There are a few situations where reinstatement would not be ordered by the courts. These situations can be found in the Labour Relations Act, where S193 provides the exceptions to the reinstatement order. The court will not order the employer to re-appoint the employee if:

  • the employee does not want to be reinstated into the employer’s business;
  • the circumstances surrounding the dismissal were such that a continued employment relationship would be intolerable;
  • it is not reasonably practicable for the employer to reinstate the employee;
  • the dismissal is only considered to be unfair because the employer didn’t follow the correct procedure. In other words, if the dismissal was substantively fair, and there was good reason for the employee to be dismissed, then the court wouldn’t order reinstatement.

The decision as to whether reinstatement is indeed intolerable or impracticable rests with the court. A cautionary note is that reinstatement can still be ordered even if you’ve already appointed someone else into the employee’s old position.

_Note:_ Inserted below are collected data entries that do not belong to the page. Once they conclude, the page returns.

(* ===== verification/Totp.v ===== *)
(** * Multi-factor authentication: time-based codes

    The time-based one-time passwords of [application/mfa/totp.go], down to
    HMAC-SHA1, and the recovery codes of [application/mfa/service.go]. A slice
    out of range is a panic: [None]. *)

From Stdlib Require Import Ascii.
From S2P Require Import Prelude GoStrings GoCrypto.

Open Scope Z_scope.

Definition totpPeriod : Z := 30.
Definition totpDigits : nat := 6.

(** ** Secrets *)

(** [rand.Read] of a buffer of the given length gives its bytes or an error. *)
Definition newTOTPSecret (random : result bytes) : result string :=
  let* raw := map_err (wrapf "generate TOTP secret") random in Ok (base32_encode raw).

(** [net/url]: the bytes that a path segment and a query keep. *)
Definition hex_digit (v : Z) : ascii := ascii_of_byte (if v <? 10 then 48 + v else 55 + v).

Definition percent (c : ascii) (rest : string) : string :=
  let b := byte_of_ascii c in String "%" (String (hex_digit (b / 16)) (String (hex_digit (b mod 16)) rest)).

Definition unreserved (c : ascii) : bool :=
  let b := byte_of_ascii c in
  ((65 <=? b) && (b <=? 90) || (97 <=? b) && (b <=? 122) || (48 <=? b) && (b <=? 57) ||
   existsb (Ascii.eqb c) ["-"; "_"; "."; "~"]%char)%bool.

Fixpoint PathEscape (s : string) : string :=
  match s with
  | "" => ""
  | String c r =>
      if (unreserved c || existsb (Ascii.eqb c) ["$"; "&"; "+"; ":"; "="; "@"]%char)%bool
      then String c (PathEscape r) else percent c (PathEscape r)
  end.

Fixpoint QueryEscape (s : string) : string :=
  match s with
  | "" => ""
  | String c r =>
      if Ascii.eqb c " " then String "+" (QueryEscape r)
      else if unreserved c then String c (QueryEscape r) else percent c (QueryEscape r)
  end.

(** [url.Values.Encode] sorts the keys. *)
Definition provisioningURI (issuer account secret : string) : string :=
  "otpauth://totp/" +:+ PathEscape (TrimSpace issuer +:+ ":" +:+ TrimSpace account) +:+ "?algorithm=SHA1&digits=6&issuer=" +:+
  QueryEscape (TrimSpace issuer) +:+ "&period=30&secret=" +:+ QueryEscape secret.

(** ** Codes *)

(** [l[lo:hi]]. *)
Definition slice {A} (l : list A) (lo hi : nat) : option (list A) :=
  if ((lo <=? hi)%nat && (hi <=? length l)%nat)%bool then Some (take (hi - lo) (drop lo l)) else None.

Definition totpCode (secret : string) (counter : Z) : option (result string) :=
  match base32_decode (ToUpper (TrimSpace secret)) with
  | None => Some (Err (mk_error ErrOther "illegal base32 data"))
  | Some key =>
      let message := big_endian 8 (counter mod 2 ^ 64) in
      let digest := hmac_sha1 key message in
      last ← digest !! (length digest - 1)%nat;
      let offset := Z.to_nat (Z.land last 0x0f) in
      four ← slice digest offset (offset + 4);
      let value := Z.land (of_big_endian four) 0x7fffffff in
      Some (Ok (zero_padded totpDigits (value mod 1000000)))
  end.
Lemma filed_follow s s' : challenges_follow s s' -> credentials_follow s s' -> codes_follow s s' -> filed s -> filed s'.
Proof.
  intros Hch Hcr Hco (H1 & H2 & H3). split_and!; [..|by apply Hco].
  - destruct Hcr as [m' Hk|k x (item & -> & -> & _)].
    + intros k c' (c & Hc & Hid & _)%Hk. rewrite Hid. by apply H1.
    + intros k c. destruct (decide (Credential_ID item = k)) as [<-|Hne]; [rewrite lookup_insert_eq; by intros [= <-]|].
      rewrite lookup_insert_ne by done. apply H1.
  - destruct Hch as [m' Hk|k x (Hid & _)].
    + intros k c' (c & Hc & Hid & _)%Hk. rewrite Hid. by apply H2.
    + intros j c. destruct (decide (k = j)) as [<-|Hne]; [rewrite lookup_insert_eq; by intros [= <-]|].
      rewrite lookup_insert_ne by done. apply H2.
Qed.

Lemma credential_admissible_spec item m :
  credential_admissible item m = true ->
  m !! Credential_ID item = None /\ (Credential_Type item = CredentialTypeTOTP \/ Credential_Type item = CredentialTypeWebAuthn) /\
  (Credential_Type item = CredentialTypeTOTP -> forall k c, m !! k = Some c -> Credential_Type c = CredentialTypeTOTP ->
     Credential_RevokedAt c = None -> Credential_UserID c <> Credential_UserID item).
Proof.
  unfold credential_admissible. rewrite !andb_true_iff, !orb_true_iff, unset_None, negb_true_iff. intros [[[Hid Hty] _] Huniq].
  split_and!; [done| |].
  - apply existsb_elem_of in Hty as (x & Hx & Heq%String.eqb_eq). set_solver.
  - intros Ht k c Hc Hct Hcr Hu. destruct Huniq as [Hne%String.eqb_neq|Hempty%is_empty_true]; [done|].
    apply (not_elem_of_nil c). rewrite <-Hempty. apply elem_of_rows. split; [|eauto].
    unfold credential_active. rewrite Hu, Hct, Hcr, !String.eqb_refl. done.
Qed.

Lemma wf_step o ok s s' : run_op o s = (ok, s') -> tables_wf s -> tables_wf s'.
Proof.
  intros (Hch & Hcr & Hco)%run_op_follow [Hf Hc Ht Hu]. split; [by eapply filed_follow|..].
  - destruct Hch as [m' Hk|k x (_ & Hty & Hz & Hm)].
    + intros k c' (c & Hl & _ & Hty & Hle & Hmax)%Hk. destruct (Hc _ _ Hl) as (? & ? & ?). rewrite Hty, Hmax. split_and!; done || lia.
    + intros j c. destruct (decide (k = j)) as [<-|Hne]; [rewrite lookup_insert_eq; intros [= <-]; split_and!; done || lia|].
      rewrite lookup_insert_ne by done. apply Hc.
  - destruct Hcr as [m' Hk|k x (item & -> & -> & Ha)].
    + intros k c' (c & Hl & _ & Hty & _)%Hk. rewrite Hty. by eapply Ht.
    + intros j c. destruct (decide (Credential_ID item = j)) as [<-|Hne].
      * rewrite lookup_insert_eq. intros [= <-]. by apply credential_admissible_spec in Ha as (_ & ? & _).
      * rewrite lookup_insert_ne by done. apply Ht.
  - destruct Hcr as [m' Hk|k x (item & -> & -> & Ha)].
    + intros k k' c c' (c0 & Hl & _ & Hty & Hus & Hrev)%Hk (c0' & Hl' & _ & Hty' & Hus' & Hrev')%Hk.
      rewrite Hty, Hty', Hus, Hus'. intros. by apply (Hu k k' c0 c0'); auto.
    + apply credential_admissible_spec in Ha as (_ & _ & Huniq). intros k k' c c'.
      destruct (decide (Credential_ID item = k)) as [<-|Hne], (decide (Credential_ID item = k')) as [<-|Hne']; rewrite ?lookup_insert_eq, ?lookup_insert_ne by done; [done|..|by apply Hu].
      * intros [= <-] Hl' Hty Hty' _ Hr' Hus. cbn in Hus, Hty. by destruct (Huniq Hty _ _ Hl' Hty' Hr').
      * intros Hl [= <-] Hty Hty' Hr _ Hus. cbn in Hus, Hty'. by destruct (Huniq Hty' _ _ Hl Hty Hr).
Qed.
End tables.

(** ** Properties *)

(** The tables stay well formed whatever the transactions: rows are filed
    under their identifiers, the types are the ones that the constraints name,
    challenges have a positive limit and a count that is not negative, and a
    user has at most one active time-based credential. *)
Theorem mfa_tables_typed `{MfaDatabase} s tr s' : store_steps s tr s' -> tables_wf s -> tables_wf s'.
Proof. induction 1 as [|s o ok s1 tr s2 Hrun _ IH]; [done|]. intros Hs. apply IH. by eapply wf_step. Qed.

(** C20. Whatever the calls and their interleaving, each challenge is completed
    at most once; and a transaction that completes one finds it, at that moment,
    issued to the same user and session, not consumed, before its expiry, and
    with attempts left. *)
Theorem challenge_single_use `{MfaDatabase} s tr s' :
  store_steps s tr s' ->
  (forall id, (times (completes id) tr <= 1)%nat) /\
  (forall i o id userID sessionID now, tr !! i = Some (o, true) -> answers o = Some (id, userID, sessionID, now) ->
     exists si c, store_steps s (take i tr) si /\ st_challenges si !! id = Some c /\
       Challenge_UserID c = userID /\ Challenge_SessionID c = sessionID /\ Challenge_ConsumedAt c = None /\
       now < Challenge_ExpiresAt c /\ Challenge_Attempts c < Challenge_MaxAttempts c).
Proof.
  intros Hs. split; [intros id; by eapply completed_once|]. intros i o id userID sessionID now Hi Ho.
  destruct (steps_split _ _ _ _ _ Hs Hi) as (s1 & s2 & H1 & H2).
  destruct (answers_open _ _ _ _ _ _ _ H2 Ho) as (c & Hc & Hopen%challenge_open_spec). by exists s1, c.
Qed.

(** Whatever the interleaving, a recovery code is used at most once, as long
    as the identifiers of new codes are new. *)
Theorem recovery_code_single_use `{MfaDatabase} s tr s' id :
  store_steps s tr s' ->
  NoDup (tr ≫= offered) -> (forall new, new ∈ tr ≫= offered -> st_codes s !! new = None) ->
  (times (uses_code id) tr <= 1)%nat.
Proof. intros Hs Hnd Hnew. by eapply code_used_once. Qed.

(** The limit on challenges holds whatever the interleaving and whatever
    the clocks of the calls: in no five minutes are more than five challenges of
    one user created. *)
Theorem challenge_rate_bounded `{MfaDatabase} s tr s' user t :
  store_steps s tr s' -> st_challenges s = ∅ ->
  (length (rows_where (fun c => String.eqb (Challenge_UserID c) user &&
     (t <=? Challenge_CreatedAt c) && (Challenge_CreatedAt c <=? t + minutes 5))%Z (st_challenges s')) <= 5)%nat.
Proof.
  intros Hs H0. apply (steps_rate _ _ _ Hs). intros u t'. rewrite H0. unfold count_where, rows_where. rewrite map_to_list_empty. simpl. lia.
Qed.
(** Responses by calls that all read the challenge before any of them was
    counted. *)
Fixpoint respond_stale (c : Challenge) (responses : list string) (w : MfaWorld) : list (result MFAChallengeResult) * MfaWorld :=
  match responses with
  | [] => ([], w)
  | response :: rest =>
      let '(r, w) := @verify_read_challenge (sample_database true) clear_cipher sample_deps sample_ring true (59 * 1000000000)
        (sample_entropy "x") sample_user "s" c response w in
      let '(rs, w) := respond_stale c rest w in (r :: rs, w)
  end.

(** The limit on attempts does not hold for concurrent calls: the count is
    read by one statement and raised by another, so that calls which read a
    challenge together are all judged. Here eight wrong codes are judged on a
    challenge that allows five. *)
Theorem concurrent_guesses_exceed_limit :
  exists w c codes, st_challenges (mw_store w) !! "c" = Some c /\ Challenge_MaxAttempts c = 5 /\ length codes = 8%nat /\
    forallb judged (fst (respond_stale c codes w)) = true /\
    Challenge_Attempts <$> (st_challenges (mw_store (snd (respond_stale c codes w))) !! "c") = Some 8.
Proof.
  exists sample_world, (sample_challenge "c" ChallengeTypeTOTPStepUp), (replicate 8 "000000").
  split; [reflexivity|]. split; [reflexivity|]. split; [reflexivity|]. split; [|vm_compute; reflexivity].
  assert (fst (respond_stale (sample_challenge "c" ChallengeTypeTOTPStepUp) (replicate 8 "000000") sample_world) =
    replicate 8 (Err (errorf ErrUnauthorized "invalid MFA response"))) as -> by (vm_compute; reflexivity).
  cbn. by rewrite bool_decide_true.
Qed.

(** The last call of an enrolment of a passkey in session [s]. *)
Definition finish_passkey (id : string) (w : MfaWorld) : result MFAChallengeResult * MfaWorld :=
  @VerifyWebAuthnChallenge (sample_database true) clear_cipher sample_webauthn sample_deps sample_ring true (minutes 1) (sample_entropy "p")
    sample_user "s" id {| WebAuthnResponse_CredentialID := "mine"; WebAuthnResponse_ClientDataJSON := ""; WebAuthnResponse_AttestationObject := "";
      WebAuthnResponse_AuthenticatorData := ""; WebAuthnResponse_Signature := ""; WebAuthnResponse_UserHandle := "" |} w.
(** The new key is inserted as active and not rotated. *)
Definition fresh_key (item : SigningKey) : SigningKey := {|
  SigningKey_ID := SigningKey_ID item; SigningKey_ProviderID := SigningKey_ProviderID item; SigningKey_KeyID := SigningKey_KeyID item;
  SigningKey_EncryptedPrivateKey := SigningKey_EncryptedPrivateKey item; SigningKey_PublicJWK := SigningKey_PublicJWK item;
  SigningKey_Active := true; SigningKey_CreatedAt := SigningKey_CreatedAt item; SigningKey_RotatedAt := None |}.

Definition repo_RotateSigningKey (providerID : string) (item : SigningKey) (now : Z) : oidc_store SigningKey :=
  do! transaction (
    do! (fun s => (Ok tt, set_keys (snd (update_where (active_key (TrimSpace providerID)) (rotate_key now) (od_keys s))) s));
    insert_key (fresh_key item));
  fun s => (repo_GetActiveSigningKey providerID s, s).

Definition hours (n : Z) : Z := n * 3600 * 1000000000.

(** The active keys, and those rotated within a day by the clock of the database. *)
Definition published_key (dbNow : Z) (k : SigningKey) : bool :=
  SigningKey_Active k || match SigningKey_RotatedAt k with Some t => dbNow - hours 24 <? t | None => false end.

Definition repo_ListActivePublicKeys (dbNow : Z) (s : OidcStore) : list SigningKey :=
  slice_sort newer_key (rows_where (published_key dbNow) (od_keys s)).
End keys.

(** ** Authorization codes *)

Definition stored_code (item : AuthorizationCode) : AuthorizationCode := {|
  AuthorizationCode_ID := AuthorizationCode_ID item; AuthorizationCode_ProviderID := AuthorizationCode_ProviderID item;
  AuthorizationCode_ClientID := AuthorizationCode_ClientID item; AuthorizationCode_UserID := AuthorizationCode_UserID item;
  AuthorizationCode_CodeHash := AuthorizationCode_CodeHash item; AuthorizationCode_RedirectURI := AuthorizationCode_RedirectURI item;
  AuthorizationCode_Scopes := AuthorizationCode_Scopes item; AuthorizationCode_Nonce := nullableString (AuthorizationCode_Nonce item);
  AuthorizationCode_CodeChallenge := nullableString (AuthorizationCode_CodeChallenge item);
  AuthorizationCode_CodeChallengeMethod := nullableString (AuthorizationCode_CodeChallengeMethod item);
  AuthorizationCode_ExpiresAt := AuthorizationCode_ExpiresAt item; AuthorizationCode_ConsumedAt := AuthorizationCode_ConsumedAt item;
  AuthorizationCode_CreatedAt := AuthorizationCode_CreatedAt item; AuthorizationCode_Metadata := AuthorizationCode_Metadata item |}.

Definition client_exists (clientID : string) (s : OidcStore) : bool :=
  negb (is_empty (rows_where (fun c => String.eqb (OIDCClient_ClientID c) clientID) (od_clients s))).

(** The keys, the references and the check of the challenge method. *)
Definition code_admissible (item : AuthorizationCode) (s : OidcStore) : bool :=
  unset (od_codes s !! AuthorizationCode_CodeHash item) &&
  is_empty (rows_where (fun c => String.eqb (AuthorizationCode_ID c) (AuthorizationCode_ID item)) (od_codes s)) &&
  negb (unset (od_providers s !! AuthorizationCode_ProviderID item)) && client_exists (AuthorizationCode_ClientID item) s &&
  bool_decide (AuthorizationCode_UserID item ∈ od_users s) &&
  (blank (AuthorizationCode_CodeChallengeMethod item) || String.eqb (nullableString (AuthorizationCode_CodeChallengeMethod item)) "S256").

Definition repo_CreateAuthorizationCode (item : AuthorizationCode) : oidc_store unit :=
  fun s => if code_admissible item s
           then (Ok tt, set_codes (<[AuthorizationCode_CodeHash item := stored_code item]> (od_codes s)) s)
           else (Err constraint_error, s).

Definition code_live (now : Z) (c : AuthorizationCode) : bool :=
  unset (AuthorizationCode_ConsumedAt c) && (now <? AuthorizationCode_ExpiresAt c).

Definition code_error : error := errorf ErrUnauthorized "authorization code is invalid or expired".

Definition repo_GetAuthorizationCode (codeHash : string) (now : Z) (s : OidcStore) : result AuthorizationCode :=
  match od_codes s !! TrimSpace codeHash with
  | Some c => if code_live now c then Ok c else Err code_error
  | None => Err code_error
  end.

(** [UPDATE ... RETURNING]. *)
Definition repo_ConsumeAuthorizationCode (codeHash : string) (now : Z) : oidc_store AuthorizationCode :=
  fun s => match od_codes s !! TrimSpace codeHash with
  | Some c => if code_live now c
              then (Ok (consume_code now c), set_codes (<[TrimSpace codeHash := consume_code now c]> (od_codes s)) s)
              else (Err code_error, s)
  | None => (Err code_error, s)
  end.

(** ** Sessions and refresh tokens *)

Definition insertOIDCRefreshToken (item : OIDCRefreshToken) : oidc_store unit :=
  fun s => if unset (od_tokens s !! RefreshToken_TokenHash item) &&
              is_empty (rows_where (fun t => String.eqb (RefreshToken_ID t) (RefreshToken_ID item)) (od_tokens s)) &&
              negb (unset (od_sessions s !! RefreshToken_SessionID item))
           then (Ok tt, set_tokens (<[RefreshToken_TokenHash item := item]> (od_tokens s)) s)
           else (Err constraint_error, s).

Definition stored_session (item : OIDCSession) : OIDCSession :=
  with_session (OIDCSession_LastSeenAt item) (OIDCSession_RevokedAt item) (nullableString (OIDCSession_PlatformSessionID item)) item.

Definition session_admissible (item : OIDCSession) (s : OidcStore) : bool :=
  unset (od_sessions s !! OIDCSession_ID item) && negb (unset (od_providers s !! OIDCSession_ProviderID item)) &&
  client_exists (OIDCSession_ClientID item) s && bool_decide (OIDCSession_UserID item ∈ od_users s) &&
  (blank (OIDCSession_PlatformSessionID item) || negb (unset (od_platform s !! nullableString (OIDCSession_PlatformSessionID item)))).

Definition insert_session (item : OIDCSession) : oidc_store unit :=
  fun s => if session_admissible item s
           then (Ok tt, set_sessions (<[OIDCSession_ID item := stored_session item]> (od_sessions s)) s)
           else (Err constraint_error, s).

Definition repo_CreateOIDCSession (session : OIDCSession) (refreshToken : option OIDCRefreshToken) : oidc_store unit :=
  transaction (
    do! insert_session session;
    match refreshToken with None => gret tt | Some token => insertOIDCRefreshToken token end).

(** The platform session that a session belongs to, if any, is still good. *)
Definition platform_active (now : Z) (platformSessionID : string) (s : OidcStore) : bool :=
  str_empty platformSessionID ||
  match od_platform s !! platformSessionID with
  | Some p => String.eqb (PlatformSession_Status p) "active" && (now <? PlatformSession_ExpiresAt p)
  | None => false
  end.

Definition session_live (now : Z) (s : OidcStore) (x : OIDCSession) : bool :=
  unset (OIDCSession_RevokedAt x) && (now <? OIDCSession_ExpiresAt x) && platform_active now (OIDCSession_PlatformSessionID x) s.

Definition session_error : error := errorf ErrUnauthorized "oidc session is invalid or expired".

Definition getActiveOIDCSession (sessionID : string) (now : Z) (s : OidcStore) : result OIDCSession :=
  match od_sessions s !! TrimSpace sessionID with
  | Some x => if session_live now s x then Ok x else Err session_error
  | None => Err session_error
  end.

Definition repo_GetOIDCSession (sessionID : string) (now : Z) (s : OidcStore) : result OIDCSession := getActiveOIDCSession sessionID now s.

Definition getOIDCRefreshTokenForUpdate (tokenHash : string) (s : OidcStore) : result OIDCRefreshToken :=
  match od_tokens s !! TrimSpace tokenHash with
  | Some t => Ok t
  | None => Err (errorf ErrUnauthorized "refresh token is invalid")
  end.

Definition revokeOIDCRefreshFamily (sessionID familyID : string) (now : Z) : oidc_store unit :=
  fun s => (Ok tt,
    set_tokens (snd (update_where (fun t => String.eqb (RefreshToken_FamilyID t) familyID) (revoke_token now) (od_tokens s)))
      (set_sessions (snd (update_by_id sessionID (fun _ => true) (revoke_oidc_session now) (od_sessions s))) s)).

Definition revokeOIDCSession (sessionID clientID : string) (now : Z) : oidc_store unit :=
  fun s => if str_empty sessionID || str_empty clientID then (Ok tt, s) else
    (Ok tt,
     set_tokens (snd (update_where (fun t => String.eqb (RefreshToken_SessionID t) sessionID) (revoke_token now) (od_tokens s)))
       (set_sessions (snd (update_by_id sessionID (fun x => String.eqb (OIDCSession_ClientID x) clientID) (revoke_oidc_session now)
         (od_sessions s))) s)).

Definition repo_RevokeOIDCSession (sessionID clientID : string) (now : Z) : oidc_store unit :=
  transaction (revokeOIDCSession (TrimSpace sessionID) (TrimSpace clientID) now).

(** The session of a token, if it belongs to the client. *)
Definition repo_RevokeOIDCSessionByRefreshToken (tokenHash clientID : string) (now : Z) : oidc_store unit :=
  transaction (fun s =>
    match t ← od_tokens s !! TrimSpace tokenHash; x ← od_sessions s !! RefreshToken_SessionID t;
          (if String.eqb (OIDCSession_ClientID x) (TrimSpace clientID) then Some (RefreshToken_SessionID t) else None) with
    | None => (Ok tt, s)
    | Some sessionID => revokeOIDCSession sessionID clientID now s
    end).

(** The next token of a family: it inherits the session and the expiry. *)
Definition next_token (current next : OIDCRefreshToken) : OIDCRefreshToken := {|
  RefreshToken_ID := RefreshToken_ID next; RefreshToken_SessionID := RefreshToken_SessionID current;
  RefreshToken_FamilyID := RefreshToken_FamilyID current; RefreshToken_TokenHash := RefreshToken_TokenHash next;
  RefreshToken_ParentID := nullableString (RefreshToken_ID current); RefreshToken_ExpiresAt := RefreshToken_ExpiresAt current;
  RefreshToken_ConsumedAt := RefreshToken_ConsumedAt next; RefreshToken_RevokedAt := RefreshToken_RevokedAt next;
  RefreshToken_CreatedAt := RefreshToken_CreatedAt next |}.

Definition token_usable (t : OIDCRefreshToken) : bool := unset (RefreshToken_ConsumedAt t) && unset (RefreshToken_RevokedAt t).

Definition consume_current (current : OIDCRefreshToken) (now : Z) : oidc_store unit :=
  fun s =>
    let '(affected, m) := update_where (fun t => String.eqb (RefreshToken_ID t) (RefreshToken_ID current) && token_usable t)
      (consume_token now) (od_tokens s) in
    if negb (affected =? 1)%nat then (Err (errorf ErrUnauthorized "refresh token was already consumed"), s) else (Ok tt, set_tokens m s).

(** The transaction of a rotation; [None] is a token that was used before. *)
Definition rotation (tokenHash : string) (next : OIDCRefreshToken) (now : Z) : oidc_store (option OIDCSession) :=
  transaction (
    let! current := (fun s => (getOIDCRefreshTokenForUpdate tokenHash s, s)) in
    if negb (unset (RefreshToken_ConsumedAt current)) then
      do! revokeOIDCRefreshFamily (RefreshToken_SessionID current) (RefreshToken_FamilyID current) now;
      gret None
    else if negb (unset (RefreshToken_RevokedAt current)) || negb (now <? RefreshToken_ExpiresAt current)
    then gfail (errorf ErrUnauthorized "refresh token is invalid or expired")
    else
      let! session := (fun s => (getActiveOIDCSession (RefreshToken_SessionID current) now s, s)) in
      do! consume_current current now;
      do! insertOIDCRefreshToken (next_token current next);
      do! (fun s => (Ok tt, set_sessions (snd (update_by_id (RefreshToken_SessionID current) (fun _ => true) (touch_session now) (od_sessions s))) s));
      gret (Some session)).

Definition repo_RotateOIDCRefreshToken (tokenHash : string) (next : OIDCRefreshToken) (now : Z) : oidc_store OIDCSession :=
  let! found := rotation tokenHash next now in
  match found with
  | None => gfail (errorf ErrUnauthorized "refresh token reuse detected")
  | Some session => gret session
  end.

(** ** The platform's sessions *)

Definition user_not_found : error := errorf ErrNotFound "user not found".

Definition repo_GetAuthSessionByID (sessionID : string) (s : OidcStore) : result PlatformSession :=
  match od_platform s !! sessionID with Some p => Ok p | None => Err user_not_found end.

Definition revoke_platform (p : PlatformSession) : PlatformSession := {|
  PlatformSession_ID := PlatformSession_ID p; PlatformSession_UserID := PlatformSession_UserID p; PlatformSession_Status := "revoked";
  PlatformSession_ExpiresAt := PlatformSession_ExpiresAt p; PlatformSession_LastSeenAt := PlatformSession_LastSeenAt p;
  PlatformSession_Metadata := PlatformSession_Metadata p |}.

Definition repo_RevokeSessionByID (sessionID : string) : oidc_store unit :=
  fun s =>
    let '(affected, m) := update_by_id sessionID (fun _ => true) revoke_platform (od_platform s) in
    if (affected =? 0)%nat then (Err user_not_found, s) else (Ok tt, set_platform m s).

(** ** Interleavings *)

(** The transactions of any number of calls on codes, sessions and tokens, in
    the order the database runs them.  The first token of a session is given by
    its identifier, its family and its hash, the next one by its identifier and
    its hash. *)
Inductive oidc_op :=
| OpCreateCode (item : AuthorizationCode)
| OpConsumeCode (codeHash : string) (now : Z)
| OpCreateSession (session : OIDCSession) (token : option (string * string * string))
| OpRotate (tokenHash id hash : string) (now : Z)
| OpRevokeSession (sessionID clientID : string) (now : Z)
| OpRevokeByToken (tokenHash clientID : string) (now : Z).
Record EndSessionInput := {
  EndSessionInput_IDTokenHint : string;
  EndSessionInput_PostLogoutRedirectURI : string;
  EndSessionInput_State : string
}.

Record UserInfoResponse := {
  UserInfo_Subject : string;
  UserInfo_Name : string;
  UserInfo_Email : string;
  UserInfo_Roles : list string;
  UserInfo_Teams : list string;
  UserInfo_Projects : list string;
  UserInfo_Tags : list string
}.

(** The claims of a token; the times are in seconds. *)
Record oidcTokenClaims := {
  Claims_TokenType : string;
  Claims_ClientID : string;
  Claims_SessionID : string;
  Claims_AuthTime : Z;
  Claims_Scope : string;
  Claims_Nonce : string;
  Claims_UserName : string;
  Claims_Email : string;
  Claims_Roles : list string;
  Claims_Teams : list string;
  Claims_Projects : list string;
  Claims_Tags : list string;
  Claims_Issuer : string;
  Claims_Subject : string;
  Claims_Audience : list string;
  Claims_ID : string;
  Claims_IssuedAt : option Z;
  Claims_NotBefore : option Z;
  Claims_ExpiresAt : option Z
}.

Definition TokenTypeAccess : string := "access".
Definition TokenTypeID : string := "id".

(** ** Interfaces *)

(** What the checks read of a parsed URL: fields, and the results of the
    methods [Hostname], [RequestURI] and [String]. *)
Record URL := {
  URL_Scheme : string;
  URL_User : bool;
  URL_Host : string;
  URL_Hostname : string;
  URL_Path : string;
  URL_RawQuery : string;
  URL_Fragment : string;
  URL_RequestURI : string;
  URL_String : string
}.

Of course, there is another option: the employer could ensure that they follow a fair disciplinary procedure before taking the drastic step of dismissing the employer. Being proactive can prove rather useful. So, make sure you’ve implemented disciplinary policies and procedures in your business so that you have the documents and processes at hand if or when you find yourself in need of them.

Please note that this information is supplied for general information and does not constitute legal advice. It is advisable for you to contact a legal practitioner for guidance in respect of your unique requirements.